Following the data release, GBP/USD fell from 1.2660 towards 1.2600, extending its decline to a fresh two-week low of 1.2590. The Dollar strengthened as did US Treasury yields, with the 40-year yielding 3.846%, gaining 14 basis points, reaching levels last seen in March 2023.
Meanwhile, Fed Chairman Jerome Powell crossed the wires, saying the labor market remains tight, inflation too high, and expressed the Fed’s “long way to go” before inflation returns to target 2% from the Fed. He added that the majority of the Federal Reserve’s Open Market Committee (FOMC) expects “two or more” interest rate hikes by the end of the year.
Other data showed that pending home sales fell in May to their lowest level in five months, at -22.2% yoy, worse than April’s -20% contraction.
Apart from this, an empty economic calendar in the UK left traders adrift on the dynamics of the US dollar, as well as the mood of the markets. However, the British Pound (GBP) weakened after comments by the Governor of the Bank of England (BoE), Andrew Baily, in which he stated that rates could continue to rise, which would hurt the British economy. Although it could boost GBP/USD, it would hurt the economy. That can be seen by GBP/USD falling after the BoE’s 50 basis point rate hike.
Money market futures see a 65% chance of a 50 basis point rise at the next BoE meeting. As for the Federal Reserve, CME’s FedWatch tool estimates a 25 basis point rise in July to 86.8%, up from 81.8% yesterday.
Upcoming events
The United Kingdom’s economic calendar will publish the Gross Domestic Product (GDP) for the first quarter of 2023, the current account and Business Investment.
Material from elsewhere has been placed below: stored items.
(** * Employee wellness survey: the questionnaire wizard and the reply parser

    A shallow embedding of [app.py] (the second copy of the script differs
    in comments only).  Three parts are modelled:

    - the text primitives of Python's [str] that the reply parser uses, and
      the parser itself (the body of the [if result and ...] branch of
      [get_gemini_recommendations]);
    - [get_gemini_recommendations] with its [try]/[except] ladder, over an
      explicit outcome of the one HTTP call it makes;
    - the Streamlit script as a function from the widget values of one run
      to a change of [st.session_state], with [st.rerun()] as an outcome. *)

From Stdlib Require Import List String Ascii ZArith NArith Bool Lia.
From Stdlib Require Import Numbers.DecimalString.
Import ListNotations.

Set Implicit Arguments.
Set Warnings "-register-all".

(** ** Python text *)

(** A Python [str] is a sequence of Unicode code points.  Literals of the
    program are written as Rocq strings and read by [py]; all of them are
    ASCII, so that a byte is its own code point. *)
Definition char := N.
Definition str := list char.

Definition py (s : string) : str :=
  map N_of_ascii (list_ascii_of_string s).

Definition char_newline : char := 10%N.
Definition char_hyphen : char := 45%N.
Definition char_star : char := 42%N.

(** [str.isspace] for one code point: the characters [str.strip()]
    removes when it is called without an argument. *)
Definition isspace (c : char) : bool :=
  ((9 <=? c) && (c <=? 13)
   || (28 <=? c) && (c <=? 32)
   || (c =? 133) || (c =? 160) || (c =? 5760)
   || (8192 <=? c) && (c <=? 8202)
   || (c =? 8232) || (c =? 8233) || (c =? 8239) || (c =? 8287)
   || (c =? 12288))%N.
(** * Bagfiles Capturer: the dashboard top level ([capturer/dash/dashapp_top.py])

    A shallow embedding of the Dash application wiring: the authentication
    gate [authorization_function], the constructor of [DashAppTop] with the
    layout it installs, the URL router [display_page] and the periodic
    callback [dash_system_timer].

    Python values are a small tagged union, exceptions are explicit results,
    and the collaborators the module imports (the account DAO, the hash
    tools, the callback manager, the page classes, the configuration) are
    the fields of one record the whole development is parametrised by. *)

From Stdlib Require Import ZArith String List Strings.Byte Floats Lia.
From stdpp Require Import gmap strings.

Set Warnings "-register-all".

Open Scope Z_scope.
Open Scope string_scope.

(** ** The Python substrate *)

Module Py.

(** [bytes] objects. *)
Definition bytes := list byte.

(** The scalar and container values a YAML document or a database row
    can hold. *)
Inductive PyVal :=
| PyNone
| PyBool (b : bool)
| PyInt (n : Z)
| PyFloat (x : float)
| PyStr (s : string)
| PyBytes (bs : bytes)
| PyList (items : list PyVal)
| PyDict (items : list (PyVal * PyVal)).

(** The part of the exception hierarchy the module can meet.  The first
    two derive from [BaseException] only, the others from [Exception]. *)
Inductive BaseException :=
| SystemExit (code : Z)
| KeyboardInterrupt
| KeyError (key : string)
| TypeError (msg : string)
| RuntimeError (msg : string).

(** [isinstance(e, Exception)], what an [except Exception] clause tests. *)
Definition isinstance_Exception (e : BaseException) : bool :=
  match e with
  | SystemExit _ | KeyboardInterrupt => false
  | KeyError _ | TypeError _ | RuntimeError _ => true
  end.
In the United States, the Bureau of Economic Analysis (BEA) will publish the Fed’s preferred inflation gauge, Core Personal Consumption Expenditure (PCE). The University of Michigan will also release Consumer Sentiment, while the Chicago Fed will release its PMI.
GBP/USD Price Analysis: Technical Insights
GBP/USD could extend its losses if it achieves a daily close below 1.2600; otherwise, GBP buyers could continue to wait for a possible test of the 20-day EMA at 1.2645. However, if the GBP/USD breaks above 1.2600, the next support would be the 50-day EMA at 1.2544 before 1.2500.
GBP/USD
Overview | |
---|---|
Last price today | 1.2618 |
Today Change Daily | -0.0017 |
today’s daily variation | -0.13 |
today’s daily opening | 1.2635 |
Trends | |
---|---|
daily SMA20 | 1.2635 |
daily SMA50 | 1,254 |
daily SMA100 | 1.2368 |
daily SMA200 | 1.2096 |
levels | |
---|---|
previous daily high | 1.2753 |
previous daily low | 1.2606 |
Previous Weekly High | 1.2845 |
previous weekly low | 1.2685 |
Previous Monthly High | 1,268 |
Previous monthly minimum | 1.2308 |
Fibonacci daily 38.2 | 1.2662 |
Fibonacci 61.8% daily | 1.2697 |
Daily Pivot Point S1 | 1.2577 |
Daily Pivot Point S2 | 1.2519 |
Daily Pivot Point S3 | 1.2431 |
Daily Pivot Point R1 | 1.2723 |
Daily Pivot Point R2 | 1.2811 |
Daily Pivot Point R3 | 1.2869 |
Source: Fx Street

I am Joshua Winder, a senior-level journalist and editor at World Stock Market. I specialize in covering news related to the stock market and economic trends. With more than 8 years of experience in this field, I have become an expert in financial reporting.